BPA exposure traced to abnormal heart rhythms
By Thaddeus Schug
A new study by NIEHS grantees reports that the chemical bisphenol A (BPA), commonly found in many plastic household items, has been linked to increased frequency of arrhythmias, or heartbeat irregularities, in animals.
Plastics made with BPA are used in many consumer products, including food and beverage containers, toys, eyeglasses, computers, kitchen appliances, and medical equipment. Epoxy resins containing the chemical are used in dental work and in metal coatings for food cans, pipes, cars, dairy equipment, office equipment, and other metal products. BPA is also used in the production of certain flame retardants and as a color developer in some thermal receipt paper.
While the findings of this study are intriguing, this is only one of many NIEHS-funded studies currently underway to better understand if there are health effects related to BPA. A single study is not sufficient to make a determination about the health effects in humans.
Experiments in rats and mice
Prior to their investigation, the effects of BPA on the heart were largely unknown, according to study co-authors Scott Belcher, Ph.D., and Hong-Sheng Wang, Ph.D., from the University of Cincinnati (UC) Department of Pharmacology and Cell Biophysics. The study reports that low doses of BPA and estrogen can act alone, or in combination, to increase arrhythmias in female rats and mice. Mice and rats in the study had normal heart rhythms at baseline, before administration of BPA or the estrogen, estradiol, Belcher said.
The investigators studied heart rhythms in both the working heart and in cultured heart muscle cells.
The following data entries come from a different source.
Definition create_portal_payment (ttl now uid : Z) (u : User) (direct_payment : bool) (plan_id : Z)
    (provider action : string) (target_username new_username : option string)
    (require_provider : M DB unit) (gateway : PaymentIntent → result Extra) : M DB Z :=
  if negb direct_payment then raise (HTTPException 404 "Direct portal payment is disabled")
  else
  let* billing_admin_id := _billing_admin_id u in
  require_provider ;;;
  let* plan := gets (λ d, get_plan_by_id d plan_id) in
  match plan with
  | None => raise (HTTPException 404 "Plan not found")
  | Some plan =>
    if negb (p_enabled plan) then raise (HTTPException 404 "Plan not found")
    else
    assert_plan_for_user (u_admin_id u) plan ;;;
    let* payer := gets (λ d, billing_admin d (u_admin_id u)) in
    tariff_error_http (prepare_unlimited_create_charge payer (p_data_limit plan) 1 None None
      (Some plan)) ;;;
    let price := p_price plan in
    if price <=? 0 then raise (HTTPException 422 "Use free renew/create for free plans")
    else
    let action := lower (strip action) in
    let extra := no_extra <| x_action := Some action |> <| x_portal_user_id := Some uid |>
                   <| x_expires_at := Some (portal_payment_expires_at ttl now) |> in
    if String.eqb action "purchase" then
      let* username := require_available_portal_username new_username in
      assert_can_add_account uid ;;;
      start_checkout (mkIntent "portal_purchase" billing_admin_id (Some uid) (Some (p_id plan))
        price provider "pending" (extra <| x_new_username := Some username |>) now None) gateway
    else
      let name := match target_username with
                  | Some t => if String.eqb t "" then u_username u else t
                  | None => u_username u
                  end in
      let* target := get_owned_account uid (u_username u) (Some name) in
      let* tname := gets (λ d, u_username <$> users d !! target) in
      start_checkout (mkIntent "portal_renew" billing_admin_id (Some target) (Some (p_id plan))
        price provider "pending" (extra <| x_target_username := tname |>) now None) gateway
  end.

(** ** Card receipts and review *)
Definition the_intent (pid : Z) : M DB PaymentIntent :=
  let* i := gets (λ d, intents d !! pid) in
  match i with
  | Some i => ret i
  | None => raise (HTTPException 404 "Payment not found")
  end.

(** [card_found]: whether [pick_payment_card] finds the id among the payee's
    cards; the frozen card fields themselves are not kept. *)
Definition set_payment_card (pid : Z) (card_id : string) (card_found : bool) : M DB unit :=
  let* i := the_intent pid in
  if negb (String.eqb (pi_provider i) "card") then raise (HTTPException 400 "Not a card payment")
  else if negb (String.eqb (pi_status i) "pending")
  then raise (HTTPException 409 "Card can only be changed before receipt submit")
  else if String.eqb (strip card_id) "" then raise (HTTPException 422 "card_id required")
  else if negb card_found then raise (HTTPException 404 "Card not found")
  else commit.

Definition reviewable_status (st : string) : bool :=
  String.eqb st "pending" || String.eqb st "awaiting_review".

Definition submit_card_payment (now pid : Z) : M DB unit :=
  let* i := the_intent pid in
  if negb (String.eqb (pi_provider i) "card") then raise (HTTPException 400 "Not a card payment")
  else if negb (reviewable_status (pi_status i))
  then raise (HTTPException 409 "Payment is not pending")
  else
    set_intent pid (λ i, i <| pi_extra := (pi_extra i) <| x_submitted_at := Some now |> |>
      <| pi_status := "awaiting_review"%string |>) ;;;
    commit.

Definition is_review_kind (kind : string) : bool :=
  is_portal_kind kind || String.eqb kind "topup".

Definition _owner_admin (d : DB) (i : PaymentIntent) : option (Z * Admin) :=
  match admins d !! pi_admin_id i with
  | Some a => Some (pi_admin_id i, a)
  | None => None
  end.

Definition _assert_can_review_card (reviewer : Z * Admin) (i : PaymentIntent) : M DB unit :=
  let '(rid, r) := reviewer in
  let* owner := gets (λ d, _owner_admin d i) in
  if String.eqb (pi_kind i) "topup" then
    if a_is_sudo r then ret tt
    else if match owner with
            | Some (_, payer) => bool_decide (a_parent_admin_id payer = Some rid)
            | None => false
            end
    then ret tt
    else raise (HTTPException 403
      "Only the parent reseller or platform owner can approve this wallet top-up")
  else if negb (is_portal_kind (pi_kind i)) then ret tt
  else if match owner with Some (oid, _) => oid =? rid | None => false end then ret tt
  else if a_is_sudo r && match owner with Some (_, o) => a_is_sudo o | None => false end
  then ret tt
  else raise (HTTPException 403
    "Reseller portal card orders are reviewed by that reseller, not the platform owner").

Definition reject_portal_payment (now pid : Z) (reviewer : option (Z * Admin)) : M DB unit :=
  let* i := the_intent pid in
  if negb (is_review_kind (pi_kind i))
  then raise (HTTPException 400 "Not a reviewable card payment")
  else if negb (reviewable_status (pi_status i))
  then raise (HTTPException 409 "Payment is not awaiting review")
  else
    match reviewer with
    | Some r => _assert_can_review_card r i
    | None => ret tt
    end ;;;
    set_intent pid (λ i, i <| pi_extra := (pi_extra i) <| x_rejected_at := Some now |> |>
      <| pi_status := "rejected"%string |>) ;;;
    commit.

Definition intent_id_desc (p q : Z * PaymentIntent) : bool := q.1 <=? p.1.

Definition list_portal_payments_for_admin (d : DB) (admin : Z * Admin) (status : option string)
    (limit : Z) : list (Z * PaymentIntent) :=
  let '(aid, a) := admin in
  let visible (i : PaymentIntent) : bool :=
    let owner := admins d !! pi_admin_id i in
    if a_is_sudo a then
      (is_portal_kind (pi_kind i)
       && match owner with Some o => a_is_sudo o | None => false end)
      || (String.eqb (pi_kind i) "topup" && String.eqb (pi_provider i) "card"
          && match owner with
             | Some o => negb (a_is_sudo o) && is_none (a_parent_admin_id o)
             | None => false
             end)
    else
      (is_portal_kind (pi_kind i) && (pi_admin_id i =? aid))
      || (String.eqb (pi_kind i) "topup" && String.eqb (pi_provider i) "card"
          && match owner with
             | Some o => bool_decide (a_parent_admin_id o = Some aid)
             | None => false
             end) in
  let rows := filter (λ p, visible p.2 = true) (map_to_list (intents d)) in
  let rows := match status with
              | Some st => if String.eqb st "" then rows
                           else filter (λ p, pi_status p.2 = st) rows
              | None => rows
              end in
  take (Z.to_nat (Z.max 1 (Z.min limit 200))) (sort_by intent_id_desc rows).

(** ** Settlement *)
(** [x is None or y is None] negated. *)
Definition both {A B} (x : option A) (y : option B) : option (A * B) :=
  match x, y with Some a, Some b => Some (a, b) | _, _ => None end.

Definition _apply_topup (now pid : Z) (i : PaymentIntent) : M DB unit :=
  add_transaction (pi_admin_id i) (pi_amount i) "topup" (RefPayment pid) false ;;;
  swallow (
    let* admin := gets (λ d, admins d !! pi_admin_id i) in
    match admin with
    | Some _ => bill_reseller_usage now (pi_admin_id i) None ;;; ret tt
    | None => ret tt
    end ;;;
    let* nr := enforce_reseller_traffic_caps now in
    when (negb (bool_decide (nr.2 = []))) commit).

Definition _apply_portal_renew (now pid : Z) (i : PaymentIntent) : M DB unit :=
  let* dbuser := gets (λ d, pi_user_id i ≫= λ u, users d !! u) in
  let* plan := gets (λ d, pi_plan_id i ≫= get_plan_by_id d) in
  match both dbuser plan with
  | Some (u, plan) =>
      let uid := or0 (pi_user_id i) in
      let* order := create_user_order now uid plan "paid" in
      apply_plan_to_user now uid plan ;;;
      mark_order_applied now order ;;;
      tariff_error_http (charge_portal_plan_tariff (u_admin_id u) plan (u_username u)
        "portal_renew") ;;;
      ret tt
  | None => raise (HTTPException 404 "Payment target not found")
  end.

(** The loop of [_free_username]: the first free [stem ++ n], [n < 100]. *)
Fixpoint free_variant (d : DB) (stem : string) (n fuel : nat) : option string :=
  match fuel with
  | O => None
  | S fuel =>
      let candidate := (stem +:+ pretty (N.of_nat n))%string in
      if is_none (find_user d candidate) then Some candidate
      else free_variant d stem (S n) fuel
  end.

(** [token] is [secrets.token_hex(3)]. *)
Definition _free_username (d : DB) (base token : string) : string :=
  if is_none (find_user d base) then base
  else match free_variant d (String.substring 0 29 base) 2 98 with
       | Some c => c
       | None => (String.substring 0 24 base +:+ token)%string
       end.

Definition _apply_portal_purchase (now pid : Z) (i : PaymentIntent) (token : string) : M DB unit :=
  let* plan := gets (λ d, pi_plan_id i ≫= get_plan_by_id d) in
  let* owner := gets (λ d, pi_user_id i ≫= λ u, users d !! u) in
  let username := lower (strip (default ""%string (x_new_username (pi_extra i)))) in
  match both plan owner with
  | Some (plan, ow) =>
      if String.eqb username "" then raise (HTTPException 404 "Purchase target not found")
      else
      let oid := or0 (pi_user_id i) in
      let* name := gets (λ d, _free_username d username token) in
      let* uid := create_account_from_plan now oid plan (Some name) in
      let* order := create_user_order now uid plan "paid" in
      mark_order_applied now order ;;;
      let* created := gets (λ d, default ""%string (u_username <$> users d !! uid)) in
      tariff_error_http (charge_portal_plan_tariff (u_admin_id ow) plan created
        "portal_purchase") ;;;
      set_intent pid (λ i, mkIntent (pi_kind i) (pi_admin_id i) (Some uid) (pi_plan_id i)
        (pi_amount i) (pi_provider i) (pi_status i)
        ((pi_extra i) <| x_created_username := Some created |>
           <| x_portal_user_id := if truthy (x_portal_user_id (pi_extra i))
                                  then x_portal_user_id (pi_extra i) else Some oid |>)
        (pi_created_at i) (pi_completed_at i)) ;;;
      commit
  | None => raise (HTTPException 404 "Purchase target not found")
  end.
(** [_DEFAULT_USER_ORDER] *)
Definition default_user_order (p q : Z * User) : bool :=
  (u_created_at p.2 <? u_created_at q.2)
  || ((u_created_at p.2 =? u_created_at q.2) && (p.1 <=? q.1)).

Definition get_users (d : DB) (usernames : list string) (status : list UserStatus)
    (admins_in : list string) (f : UserListFilters) : list (Z * User) :=
  sort_by default_user_order
    (filter (λ row, _apply_user_list_filters d usernames status admins_in f row = true)
      (map_to_list (users d))).

(** ** Target selection *)
Inductive BulkInboundScope := scope_all | scope_selected | scope_filtered.

Definition admin_scope (admin : option Caller) : list string :=
  match admin with
  | Some c => if c_is_sudo c then [] else [c_username c]
  | None => []
  end.

Definition clean_names (usernames : list string) : list string :=
  filter (λ n, n ≠ ""%string) (strip <$> usernames).

Definition select_users (admin : option Caller) (scope : BulkInboundScope)
    (usernames : list string) (status : list UserStatus) (filters : option UserListFilters)
    : M DB (list (Z * User)) :=
  let lf := default no_filters filters in
  match scope with
  | scope_selected =>
      match clean_names usernames with
      | [] => raise (ValueError "usernames required when scope is 'selected'")
      | names => query (λ d, get_users d names [] (admin_scope admin) no_filters)
      end
  | scope_filtered => query (λ d, get_users d [] status (admin_scope admin) lf)
  | scope_all => query (λ d, get_users d [] [] (admin_scope admin) no_filters)
  end.

Definition opt_list {A} (o : option A) : list A := match o with Some a => [a] | None => [] end.

Definition _iter_target_users (admin : option Caller) (scope : BulkInboundScope)
    (usernames : list string) (status : option UserStatus) (filters : option UserListFilters)
    : M DB (list (Z * User)) :=
  let effective_status := match status with
                          | Some _ => status
                          | None => f_status (default no_filters filters)
                          end in
  select_users admin scope usernames (opt_list effective_status) filters.
Example stale_pin_hands_out_gateway :
  resolve_interface_host (mkSubnet (of_octets 10 20 0 0) 24) (wg_interface_host moved_node) = Some "10.20.0.1"
  ∧ wp_address <$> (ensure_addresses_for_subnet moved_node address false [peer 1 None]).2 = [Some "10.20.0.1/32"].
Proof. split; vm_compute; reflexivity. Qed.

Definition collided : list WgPeer :=
  [mkWgPeer 1 (address_text (of_octets 10 10 0 2)); mkWgPeer 2 (address_text (of_octets 10 10 0 2))].

Lemma dedupe_separates_witness :
  NoDup ((λ r, host_text (pe_address r)) <$> (dedupe_finalmask_peer_addresses collided).1).
Proof.
  destruct (dedupe_separates collided) as (_ & H & _); [| | |exact H].
  - change (pe_user_id <$> collided) with [1; 2]. apply NoDup_cons. split; [|apply NoDup_singleton].
    by intros ?%list_elem_of_singleton.
  - repeat constructor; eexists; (split; [|reflexivity]); vm_compute; (split; [discriminate|reflexivity]).
  - vm_compute. discriminate.
Defined.
End AddressPoolExamples.
(* ===== verification/Outbox.v ===== *)
(** * Outbox: the durable queue of live-core changes

    [app/sync/outbox.py]: request handlers insert a row per user change in the
    table [user_sync_outbox]; workers claim due rows, apply them to the
    running cores and record the outcome, with retries and backoff.  Every worker
    process drains at start-up and on wake, so several drains may run at once.

    Times are microseconds since the epoch ([datetime] values).  Applying a row
    to the cores is a parameter of [drain]: a function from the detached row to
    an optional error text.  Row filters see every row the session inserted,
    since [enqueue] ends with a flush or a commit and changes no filtered column
    of an existing row; so the session's view is read with [gets]. *)
From S2P Require Import Prelude Store Shards.

Module Outbox.
Import Shards.

(** ** Rows *)
Inductive OutboxStatus := Pending | Running | Done | Failed | Dead.
#[export] Instance OutboxStatus_eq_dec : EqDecision OutboxStatus.
Proof. solve_decision. Defined.

Record SlimProxy := mkSlimProxy { sp_type : string; sp_settings : gmap string JVal }.
#[export] Instance SlimProxy_eq_dec : EqDecision SlimProxy.
Proof. solve_decision. Defined.

(** The keys of a payload; an absent key is [None], the empty dict is
    [empty_payload]. *)
Record Payload := mkPayload {
  pl_user_id : option Z;
  pl_username : option string;
  pl_email : option string;
  pl_status : option string;
  pl_public_key : option JVal;
  pl_slot : option Z;
  pl_proxies : list SlimProxy }.
#[export] Instance Payload_eq_dec : EqDecision Payload.
Proof. solve_decision. Defined.

Definition empty_payload : Payload := mkPayload None None None None None None [].

Record UserSyncOutbox := mkRow {
  ob_user_id : option Z;
  ob_action : string;
  ob_target : string;
  ob_node_id : option Z;
  ob_shard_or_tag : option string;
  ob_payload : Payload;
  ob_status : OutboxStatus;
  ob_attempts : Z;
  ob_next_retry_at : option Z;
  ob_last_error : option string;
  ob_acked_at : option Z;
  ob_created_at : Z;
  ob_updated_at : Z }.

#[export] Instance eta_Row : Eta UserSyncOutbox := λ r, mkRow (ob_user_id r)
  (ob_action r) (ob_target r) (ob_node_id r) (ob_shard_or_tag r) (ob_payload r)
  (ob_status r) (ob_attempts r) (ob_next_retry_at r) (ob_last_error r)
  (ob_acked_at r) (ob_created_at r) (ob_updated_at r).

(** The tables the queue works on; [outbox_seq] is the last primary key. *)
Record OutboxDB := mkODB {
  q_users : gmap Z User;
  outbox : gmap Z UserSyncOutbox;
  outbox_seq : Z }.

#[export] Instance eta_ODB : Eta OutboxDB := λ q, mkODB (q_users q) (outbox q) (outbox_seq q).

Definition ACTIONS : list string := ["add"; "disable"; "delete"; "quota_cap"; "protocol_change"].
Definition MAX_ATTEMPTS : Z := 20.
Definition BATCH : nat := 12.
Definition STALE_RUNNING_SEC : Z := 45.
Definition SECOND : Z := 1000000.

(** ** [snapshot_user]: enough to replay a change once the user row is gone *)
Record ProxyRow := mkProxyRow { pr_type : string; pr_settings : gmap string JVal }.

Definition slim_keys : list string :=
  ["id"; "password"; "method"; "public_key"; "private_key"; "address"; "uuid"].

Definition slim (settings : gmap string JVal) : gmap string JVal :=
  foldl (λ acc k, match settings !! k with
                  | Some JNull | None => acc
                  | Some v => <[k := v]> acc
                  end) ∅ slim_keys.

(** Python's [a or b] on JSON scalars. *)
Definition jtruthy (v : option JVal) : bool :=
  match v with
  | None | Some JNull => false
  | Some (JInt z) => negb (z =? 0)
  | Some (JStr s) => negb (bool_decide (s = ""))
  end.

Definition status_text (s : UserStatus) : string :=
  match s with
  | active => "active" | disabled => "disabled" | limited => "limited"
  | expired => "expired" | on_hold => "on_hold"
  end.

Definition snapshot_step (parse_int : string → option Z)
    (acc : option JVal * option Z * list SlimProxy) (p : ProxyRow)
    : option JVal * option Z * list SlimProxy :=
  let '(pubkey, slot, proxies) := acc in
  let proxies := proxies ++ [mkSlimProxy (pr_type p) (slim (pr_settings p))] in
  if bool_decide (pr_type p = "WireGuard" ∨ pr_type p = "wireguard") then
    (if jtruthy (pr_settings p !! "public_key") then pr_settings p !! "public_key" else pubkey,
     Some (user_finalmask_slot parse_int (pr_settings p)), proxies)
  else (pubkey, slot, proxies).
In both models, exposure to BPA increased the frequency of arrhythmias in females but not males. Administration of estrogen alone also increased the frequency of arrhythmias in females.
Arrhythmias were most frequent in the female rats and mice, when they received both BPA and estrogen at levels normally found in female humans.
"We have identified a new possible risk for female heart health, caused by increased levels of estrogens in the body and exposure to the environmental estrogen BPA," Belcher said.
Heart rhythm irregularities
Arrhythmias occur when the heart beats too slowly or too fast, or when it skips heartbeats. These heart rhythm irregularities can cause fatigue, lightheadedness, fainting, or sudden cardiac death. If a fast heart rate affects the heart's ability to pump, it can cause a heart attack.
“From a cardiac physiologist’s point of view, I think it is intriguing that a common environmental chemical can have such marked impact on the heart, as demonstrated in our study,” said Wang. Combined with recent epidemiological evidence, our work points to a potentially significant role of environmental BPA exposure in cardiovascular disease, particularly in females,” Wang added.
The rapid proarrhythmic effect of BPA was observed at very low doses, as low as subnanomolar or picomolar range, which is within the range of human BPA exposure, according to most epidemiological studies in the literature.
Belcher SM, Chen Y, Yan S, Wang HS. 2012. Rapid estrogen receptor-mediated mechanisms determine the sexually dimorphic sensitivity of ventricular myocytes to 17beta-estradiol and the environmental endocrine disruptor bisphenol A. Endocrinology 153(2):712-720.
Yan S, Chen Y, Dong M, Song W, Belcher SM, Wang HS. 2011. Bisphenol A and 17beta-estradiol promote arrhythmia in the female heart via alteration of calcium handling. PLoS One 6(9):e25455.
(Thaddeus Schug, Ph.D., is a health scientist in the NIEHS Division of Extramural Research and Training (DERT) and a regular contributor to the Environmental Factor.)